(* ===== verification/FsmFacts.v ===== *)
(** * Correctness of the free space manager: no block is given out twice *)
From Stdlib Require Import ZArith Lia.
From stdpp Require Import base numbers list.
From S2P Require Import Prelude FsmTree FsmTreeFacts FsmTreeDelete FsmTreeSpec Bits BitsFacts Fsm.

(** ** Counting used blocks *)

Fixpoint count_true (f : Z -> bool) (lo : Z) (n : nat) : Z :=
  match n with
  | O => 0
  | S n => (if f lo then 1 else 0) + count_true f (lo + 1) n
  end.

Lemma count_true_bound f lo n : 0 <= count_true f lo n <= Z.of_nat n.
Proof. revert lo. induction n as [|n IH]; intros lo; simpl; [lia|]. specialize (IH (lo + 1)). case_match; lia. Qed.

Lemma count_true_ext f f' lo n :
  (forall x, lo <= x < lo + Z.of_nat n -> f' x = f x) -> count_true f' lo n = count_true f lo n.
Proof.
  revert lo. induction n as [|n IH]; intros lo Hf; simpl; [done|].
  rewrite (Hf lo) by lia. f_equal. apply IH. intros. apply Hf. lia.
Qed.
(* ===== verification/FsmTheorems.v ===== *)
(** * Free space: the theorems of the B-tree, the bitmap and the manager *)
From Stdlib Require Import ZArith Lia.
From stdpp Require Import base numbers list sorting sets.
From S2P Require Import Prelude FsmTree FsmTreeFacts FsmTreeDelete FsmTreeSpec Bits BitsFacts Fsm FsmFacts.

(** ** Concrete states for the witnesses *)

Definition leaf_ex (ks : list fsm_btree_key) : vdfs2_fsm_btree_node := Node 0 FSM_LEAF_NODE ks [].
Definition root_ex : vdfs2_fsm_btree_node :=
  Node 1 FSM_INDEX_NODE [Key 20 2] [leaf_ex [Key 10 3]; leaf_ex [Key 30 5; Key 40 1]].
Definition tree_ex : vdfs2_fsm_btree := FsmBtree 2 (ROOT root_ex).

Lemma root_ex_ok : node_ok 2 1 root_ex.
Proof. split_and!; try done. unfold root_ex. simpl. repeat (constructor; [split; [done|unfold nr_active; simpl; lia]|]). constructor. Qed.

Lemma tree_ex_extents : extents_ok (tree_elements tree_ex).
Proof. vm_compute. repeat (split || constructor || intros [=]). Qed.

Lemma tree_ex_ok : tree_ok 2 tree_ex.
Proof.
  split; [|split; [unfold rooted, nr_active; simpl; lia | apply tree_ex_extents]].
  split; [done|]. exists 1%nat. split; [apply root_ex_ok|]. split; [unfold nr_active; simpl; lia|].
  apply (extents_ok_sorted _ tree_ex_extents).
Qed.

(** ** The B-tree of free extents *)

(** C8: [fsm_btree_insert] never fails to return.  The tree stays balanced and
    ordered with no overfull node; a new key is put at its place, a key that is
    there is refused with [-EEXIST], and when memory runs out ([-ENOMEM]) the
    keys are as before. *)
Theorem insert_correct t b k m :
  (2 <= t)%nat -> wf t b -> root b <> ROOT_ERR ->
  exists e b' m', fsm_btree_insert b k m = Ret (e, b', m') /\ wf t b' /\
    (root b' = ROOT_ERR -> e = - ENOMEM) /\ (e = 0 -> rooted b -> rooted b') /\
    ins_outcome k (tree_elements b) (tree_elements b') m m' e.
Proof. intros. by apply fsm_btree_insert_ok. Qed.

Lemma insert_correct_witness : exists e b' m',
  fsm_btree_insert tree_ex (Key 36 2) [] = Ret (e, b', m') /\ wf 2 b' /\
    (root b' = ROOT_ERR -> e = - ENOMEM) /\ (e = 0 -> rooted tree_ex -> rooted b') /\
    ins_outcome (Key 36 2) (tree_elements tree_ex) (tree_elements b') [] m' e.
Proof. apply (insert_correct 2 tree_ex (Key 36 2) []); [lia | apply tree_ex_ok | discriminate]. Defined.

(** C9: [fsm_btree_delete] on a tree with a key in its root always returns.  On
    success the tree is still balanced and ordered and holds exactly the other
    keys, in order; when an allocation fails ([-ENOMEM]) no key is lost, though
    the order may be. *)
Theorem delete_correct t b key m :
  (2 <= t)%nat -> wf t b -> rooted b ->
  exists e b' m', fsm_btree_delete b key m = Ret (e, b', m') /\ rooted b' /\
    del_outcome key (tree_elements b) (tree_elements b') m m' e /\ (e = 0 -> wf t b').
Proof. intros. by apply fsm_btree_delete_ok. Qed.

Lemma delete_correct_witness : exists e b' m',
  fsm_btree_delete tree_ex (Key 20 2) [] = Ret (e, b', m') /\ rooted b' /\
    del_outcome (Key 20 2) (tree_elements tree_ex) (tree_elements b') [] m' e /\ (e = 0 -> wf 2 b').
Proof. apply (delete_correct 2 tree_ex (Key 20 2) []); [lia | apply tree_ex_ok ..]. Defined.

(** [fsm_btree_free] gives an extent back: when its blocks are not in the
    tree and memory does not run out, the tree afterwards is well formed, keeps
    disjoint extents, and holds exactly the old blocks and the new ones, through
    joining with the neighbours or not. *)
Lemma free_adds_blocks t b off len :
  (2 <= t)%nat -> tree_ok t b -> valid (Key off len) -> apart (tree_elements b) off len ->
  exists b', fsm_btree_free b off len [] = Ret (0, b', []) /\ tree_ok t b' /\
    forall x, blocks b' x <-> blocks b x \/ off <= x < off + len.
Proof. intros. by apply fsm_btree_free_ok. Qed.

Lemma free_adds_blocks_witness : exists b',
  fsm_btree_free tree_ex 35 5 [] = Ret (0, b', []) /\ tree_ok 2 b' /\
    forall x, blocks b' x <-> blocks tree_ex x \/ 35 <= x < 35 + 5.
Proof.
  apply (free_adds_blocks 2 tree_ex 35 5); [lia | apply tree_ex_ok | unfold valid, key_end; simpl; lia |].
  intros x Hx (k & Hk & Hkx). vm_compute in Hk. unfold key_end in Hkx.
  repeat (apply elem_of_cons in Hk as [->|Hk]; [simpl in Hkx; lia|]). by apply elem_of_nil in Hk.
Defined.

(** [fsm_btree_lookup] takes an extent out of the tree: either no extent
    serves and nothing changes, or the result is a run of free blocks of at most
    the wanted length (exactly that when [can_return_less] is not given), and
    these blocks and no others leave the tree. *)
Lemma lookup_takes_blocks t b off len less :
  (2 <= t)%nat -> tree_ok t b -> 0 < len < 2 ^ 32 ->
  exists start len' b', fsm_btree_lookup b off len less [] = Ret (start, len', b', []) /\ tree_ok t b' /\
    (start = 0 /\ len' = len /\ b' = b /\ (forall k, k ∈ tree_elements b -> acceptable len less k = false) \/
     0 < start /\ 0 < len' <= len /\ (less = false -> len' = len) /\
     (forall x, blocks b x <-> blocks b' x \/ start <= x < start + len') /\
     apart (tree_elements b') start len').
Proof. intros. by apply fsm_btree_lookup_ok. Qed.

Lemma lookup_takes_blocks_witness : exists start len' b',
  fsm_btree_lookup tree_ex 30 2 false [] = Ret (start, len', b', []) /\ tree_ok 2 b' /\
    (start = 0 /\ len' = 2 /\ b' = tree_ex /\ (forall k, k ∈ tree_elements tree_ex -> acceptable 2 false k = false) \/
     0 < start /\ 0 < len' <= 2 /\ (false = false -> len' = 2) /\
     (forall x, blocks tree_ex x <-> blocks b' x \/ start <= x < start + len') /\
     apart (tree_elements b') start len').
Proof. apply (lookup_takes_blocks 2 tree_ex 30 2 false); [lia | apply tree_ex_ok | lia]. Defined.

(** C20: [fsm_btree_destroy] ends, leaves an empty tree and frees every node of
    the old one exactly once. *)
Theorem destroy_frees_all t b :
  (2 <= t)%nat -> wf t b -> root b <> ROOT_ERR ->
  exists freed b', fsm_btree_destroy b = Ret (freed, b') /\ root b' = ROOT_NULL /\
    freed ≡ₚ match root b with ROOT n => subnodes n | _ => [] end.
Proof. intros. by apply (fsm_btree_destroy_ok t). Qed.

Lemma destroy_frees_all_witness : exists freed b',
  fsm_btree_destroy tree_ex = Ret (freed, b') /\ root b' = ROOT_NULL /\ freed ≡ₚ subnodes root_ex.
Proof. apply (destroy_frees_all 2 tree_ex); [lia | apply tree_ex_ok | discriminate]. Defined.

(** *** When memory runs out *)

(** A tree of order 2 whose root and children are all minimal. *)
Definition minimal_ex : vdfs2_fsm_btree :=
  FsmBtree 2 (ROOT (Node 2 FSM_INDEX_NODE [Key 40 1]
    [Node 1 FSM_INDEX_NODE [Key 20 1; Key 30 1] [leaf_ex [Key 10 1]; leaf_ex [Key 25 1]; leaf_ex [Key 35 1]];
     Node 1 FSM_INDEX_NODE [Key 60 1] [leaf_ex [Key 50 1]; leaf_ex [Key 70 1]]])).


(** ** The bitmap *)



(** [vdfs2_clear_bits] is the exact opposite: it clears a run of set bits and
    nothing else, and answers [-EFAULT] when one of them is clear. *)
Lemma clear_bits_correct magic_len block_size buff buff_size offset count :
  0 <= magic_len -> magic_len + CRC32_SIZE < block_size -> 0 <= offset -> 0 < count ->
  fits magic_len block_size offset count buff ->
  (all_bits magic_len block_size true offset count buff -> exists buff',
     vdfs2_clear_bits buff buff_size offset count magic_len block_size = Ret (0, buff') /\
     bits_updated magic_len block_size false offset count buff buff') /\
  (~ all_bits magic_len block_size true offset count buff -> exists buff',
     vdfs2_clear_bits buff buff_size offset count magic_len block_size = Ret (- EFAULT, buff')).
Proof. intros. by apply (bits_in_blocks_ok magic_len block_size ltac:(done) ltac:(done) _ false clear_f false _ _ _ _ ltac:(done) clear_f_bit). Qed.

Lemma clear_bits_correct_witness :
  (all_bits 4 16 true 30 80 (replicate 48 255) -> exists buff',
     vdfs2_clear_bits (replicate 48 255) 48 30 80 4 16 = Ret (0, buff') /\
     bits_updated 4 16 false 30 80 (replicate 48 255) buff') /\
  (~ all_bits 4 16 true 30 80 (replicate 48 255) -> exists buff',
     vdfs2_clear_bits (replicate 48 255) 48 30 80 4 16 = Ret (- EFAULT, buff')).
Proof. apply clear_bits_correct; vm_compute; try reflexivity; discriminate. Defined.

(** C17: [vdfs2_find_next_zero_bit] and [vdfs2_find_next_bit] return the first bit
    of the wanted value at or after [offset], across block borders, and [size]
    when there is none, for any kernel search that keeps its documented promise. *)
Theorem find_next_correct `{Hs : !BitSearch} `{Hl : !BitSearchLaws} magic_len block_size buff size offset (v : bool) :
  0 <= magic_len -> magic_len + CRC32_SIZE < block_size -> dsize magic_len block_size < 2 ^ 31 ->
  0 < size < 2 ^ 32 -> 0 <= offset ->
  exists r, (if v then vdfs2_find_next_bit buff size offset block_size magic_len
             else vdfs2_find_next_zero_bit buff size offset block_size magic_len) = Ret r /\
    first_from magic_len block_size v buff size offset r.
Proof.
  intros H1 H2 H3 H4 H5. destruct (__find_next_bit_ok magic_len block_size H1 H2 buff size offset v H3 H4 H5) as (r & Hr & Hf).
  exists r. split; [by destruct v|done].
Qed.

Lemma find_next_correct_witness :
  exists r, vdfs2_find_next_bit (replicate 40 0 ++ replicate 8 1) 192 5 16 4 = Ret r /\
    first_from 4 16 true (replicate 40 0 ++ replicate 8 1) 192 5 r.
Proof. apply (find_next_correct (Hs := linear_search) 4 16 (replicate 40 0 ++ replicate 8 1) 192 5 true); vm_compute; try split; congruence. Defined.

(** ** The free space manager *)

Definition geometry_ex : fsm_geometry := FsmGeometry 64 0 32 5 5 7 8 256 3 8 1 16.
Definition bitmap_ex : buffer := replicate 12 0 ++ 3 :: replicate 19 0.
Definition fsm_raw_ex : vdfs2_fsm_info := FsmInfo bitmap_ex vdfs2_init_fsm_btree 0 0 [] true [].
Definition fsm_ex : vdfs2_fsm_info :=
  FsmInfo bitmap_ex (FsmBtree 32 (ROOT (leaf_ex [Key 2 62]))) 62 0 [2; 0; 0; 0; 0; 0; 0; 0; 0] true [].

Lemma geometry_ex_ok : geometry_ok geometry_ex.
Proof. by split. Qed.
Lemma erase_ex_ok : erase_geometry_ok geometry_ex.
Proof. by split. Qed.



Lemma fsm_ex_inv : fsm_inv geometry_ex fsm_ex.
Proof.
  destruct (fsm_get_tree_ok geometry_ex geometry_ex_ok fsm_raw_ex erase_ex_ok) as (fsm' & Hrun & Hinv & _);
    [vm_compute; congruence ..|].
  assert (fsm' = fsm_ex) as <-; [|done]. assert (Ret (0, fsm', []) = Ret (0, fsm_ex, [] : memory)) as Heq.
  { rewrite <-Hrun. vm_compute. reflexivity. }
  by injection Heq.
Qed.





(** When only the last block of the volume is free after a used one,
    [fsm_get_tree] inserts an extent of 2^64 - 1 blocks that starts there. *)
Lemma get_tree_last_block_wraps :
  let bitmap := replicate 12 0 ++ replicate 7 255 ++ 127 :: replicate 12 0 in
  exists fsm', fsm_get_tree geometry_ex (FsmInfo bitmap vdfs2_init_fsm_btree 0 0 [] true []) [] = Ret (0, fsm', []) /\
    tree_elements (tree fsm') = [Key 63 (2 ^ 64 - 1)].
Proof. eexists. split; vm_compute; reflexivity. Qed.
▬▬▬▬▬▬
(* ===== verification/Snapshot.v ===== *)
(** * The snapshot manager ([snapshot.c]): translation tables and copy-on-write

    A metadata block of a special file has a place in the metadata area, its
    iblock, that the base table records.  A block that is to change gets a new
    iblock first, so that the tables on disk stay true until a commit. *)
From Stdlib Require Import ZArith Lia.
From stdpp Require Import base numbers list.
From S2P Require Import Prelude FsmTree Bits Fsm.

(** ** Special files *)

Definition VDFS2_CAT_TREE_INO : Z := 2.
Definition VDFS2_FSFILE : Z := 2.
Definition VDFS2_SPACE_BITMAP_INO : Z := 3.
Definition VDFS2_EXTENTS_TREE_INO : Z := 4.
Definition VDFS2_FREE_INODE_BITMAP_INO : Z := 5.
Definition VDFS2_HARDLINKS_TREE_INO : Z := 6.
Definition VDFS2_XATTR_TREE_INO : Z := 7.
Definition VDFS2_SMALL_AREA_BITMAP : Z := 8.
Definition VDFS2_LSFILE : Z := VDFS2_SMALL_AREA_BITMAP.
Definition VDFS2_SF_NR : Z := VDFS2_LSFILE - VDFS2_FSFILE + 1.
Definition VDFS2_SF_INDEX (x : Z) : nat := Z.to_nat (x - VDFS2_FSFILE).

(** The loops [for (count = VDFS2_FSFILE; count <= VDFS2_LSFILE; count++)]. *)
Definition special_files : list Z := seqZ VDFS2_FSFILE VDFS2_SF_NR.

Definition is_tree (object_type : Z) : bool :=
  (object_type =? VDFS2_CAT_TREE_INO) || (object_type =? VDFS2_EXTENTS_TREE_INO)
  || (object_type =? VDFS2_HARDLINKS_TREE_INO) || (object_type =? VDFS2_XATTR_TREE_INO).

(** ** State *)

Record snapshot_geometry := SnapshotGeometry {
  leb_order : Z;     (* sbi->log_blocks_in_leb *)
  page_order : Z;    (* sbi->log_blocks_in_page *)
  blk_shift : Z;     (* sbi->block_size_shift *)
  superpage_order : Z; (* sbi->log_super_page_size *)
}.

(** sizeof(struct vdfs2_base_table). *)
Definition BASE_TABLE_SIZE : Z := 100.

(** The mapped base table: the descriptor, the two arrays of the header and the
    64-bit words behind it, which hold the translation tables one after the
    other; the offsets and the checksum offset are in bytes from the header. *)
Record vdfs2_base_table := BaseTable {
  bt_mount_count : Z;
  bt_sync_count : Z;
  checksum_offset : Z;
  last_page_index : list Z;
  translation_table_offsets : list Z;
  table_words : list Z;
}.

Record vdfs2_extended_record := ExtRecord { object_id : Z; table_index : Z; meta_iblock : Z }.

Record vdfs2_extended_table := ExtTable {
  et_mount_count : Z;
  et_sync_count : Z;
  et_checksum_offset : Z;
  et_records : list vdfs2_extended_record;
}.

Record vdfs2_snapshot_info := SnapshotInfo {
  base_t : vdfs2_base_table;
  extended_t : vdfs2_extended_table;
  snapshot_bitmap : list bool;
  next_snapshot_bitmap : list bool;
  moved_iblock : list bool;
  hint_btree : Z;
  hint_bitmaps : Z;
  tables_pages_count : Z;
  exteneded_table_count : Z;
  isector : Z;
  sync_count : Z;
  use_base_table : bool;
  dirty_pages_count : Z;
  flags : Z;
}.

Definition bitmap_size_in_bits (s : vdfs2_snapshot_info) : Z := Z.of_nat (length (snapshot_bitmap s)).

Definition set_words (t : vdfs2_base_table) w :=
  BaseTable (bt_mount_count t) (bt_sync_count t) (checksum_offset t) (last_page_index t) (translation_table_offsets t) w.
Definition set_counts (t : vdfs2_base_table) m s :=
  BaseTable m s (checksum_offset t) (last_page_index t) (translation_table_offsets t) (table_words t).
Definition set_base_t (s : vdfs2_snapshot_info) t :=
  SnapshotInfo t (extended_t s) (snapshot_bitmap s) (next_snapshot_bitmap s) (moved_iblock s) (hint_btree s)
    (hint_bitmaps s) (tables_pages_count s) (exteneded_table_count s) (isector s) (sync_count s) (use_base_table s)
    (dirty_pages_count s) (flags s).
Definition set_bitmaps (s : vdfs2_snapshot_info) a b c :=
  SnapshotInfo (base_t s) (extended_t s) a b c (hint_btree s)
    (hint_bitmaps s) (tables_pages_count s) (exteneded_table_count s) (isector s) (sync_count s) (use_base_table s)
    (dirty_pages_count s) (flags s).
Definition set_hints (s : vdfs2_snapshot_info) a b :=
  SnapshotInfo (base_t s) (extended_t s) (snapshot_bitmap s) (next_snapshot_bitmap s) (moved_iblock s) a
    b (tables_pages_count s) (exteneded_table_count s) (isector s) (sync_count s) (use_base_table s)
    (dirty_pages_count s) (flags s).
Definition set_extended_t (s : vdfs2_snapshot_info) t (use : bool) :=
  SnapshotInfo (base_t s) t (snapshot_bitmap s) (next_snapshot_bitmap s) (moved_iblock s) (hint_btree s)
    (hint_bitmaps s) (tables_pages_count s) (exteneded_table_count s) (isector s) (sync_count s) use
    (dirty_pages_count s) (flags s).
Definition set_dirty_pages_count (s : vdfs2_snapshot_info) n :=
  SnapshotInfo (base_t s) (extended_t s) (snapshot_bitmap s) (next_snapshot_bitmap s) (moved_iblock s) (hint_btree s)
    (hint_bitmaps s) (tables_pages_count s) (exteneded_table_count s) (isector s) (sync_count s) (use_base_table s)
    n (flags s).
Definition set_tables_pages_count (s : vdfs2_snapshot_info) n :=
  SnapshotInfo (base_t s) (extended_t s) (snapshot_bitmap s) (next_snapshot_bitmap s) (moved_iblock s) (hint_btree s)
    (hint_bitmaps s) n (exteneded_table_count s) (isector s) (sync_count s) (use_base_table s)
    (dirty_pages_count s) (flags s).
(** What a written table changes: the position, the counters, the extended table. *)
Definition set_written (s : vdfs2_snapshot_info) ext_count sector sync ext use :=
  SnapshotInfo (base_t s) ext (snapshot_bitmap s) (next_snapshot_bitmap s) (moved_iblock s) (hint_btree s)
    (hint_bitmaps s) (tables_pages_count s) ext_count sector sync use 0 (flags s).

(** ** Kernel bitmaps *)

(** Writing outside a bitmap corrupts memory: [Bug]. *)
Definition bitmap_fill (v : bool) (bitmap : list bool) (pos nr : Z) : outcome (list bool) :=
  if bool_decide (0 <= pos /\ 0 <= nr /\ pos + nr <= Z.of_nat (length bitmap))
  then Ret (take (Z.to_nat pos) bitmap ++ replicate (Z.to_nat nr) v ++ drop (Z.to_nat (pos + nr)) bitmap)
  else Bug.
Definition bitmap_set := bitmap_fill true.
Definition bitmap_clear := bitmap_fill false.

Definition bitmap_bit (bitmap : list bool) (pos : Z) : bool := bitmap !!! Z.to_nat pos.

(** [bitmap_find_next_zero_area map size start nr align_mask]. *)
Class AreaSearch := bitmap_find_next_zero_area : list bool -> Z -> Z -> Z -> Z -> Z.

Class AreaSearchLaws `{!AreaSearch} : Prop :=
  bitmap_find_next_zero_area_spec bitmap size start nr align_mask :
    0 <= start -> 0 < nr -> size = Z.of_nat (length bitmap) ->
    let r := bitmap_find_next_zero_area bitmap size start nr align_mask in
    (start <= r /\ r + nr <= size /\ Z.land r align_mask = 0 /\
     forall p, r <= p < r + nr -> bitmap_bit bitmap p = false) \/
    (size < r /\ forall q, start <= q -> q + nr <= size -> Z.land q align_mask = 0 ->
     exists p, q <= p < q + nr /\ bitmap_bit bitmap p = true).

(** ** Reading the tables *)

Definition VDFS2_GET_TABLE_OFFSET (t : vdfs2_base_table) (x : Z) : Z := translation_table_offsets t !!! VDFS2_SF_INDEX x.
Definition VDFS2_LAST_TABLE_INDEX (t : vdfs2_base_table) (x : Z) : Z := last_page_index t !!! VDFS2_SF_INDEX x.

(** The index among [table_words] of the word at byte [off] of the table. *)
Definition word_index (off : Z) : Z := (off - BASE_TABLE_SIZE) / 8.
▬▬▬▬▬▬
> Instructions for the task
For each line of the entries that includes "verification", show that line.

> Task output
(* ===== verification/FsmFacts.v ===== *)
(* ===== verification/FsmTheorems.v ===== *)
(* ===== verification/Snapshot.v ===== *)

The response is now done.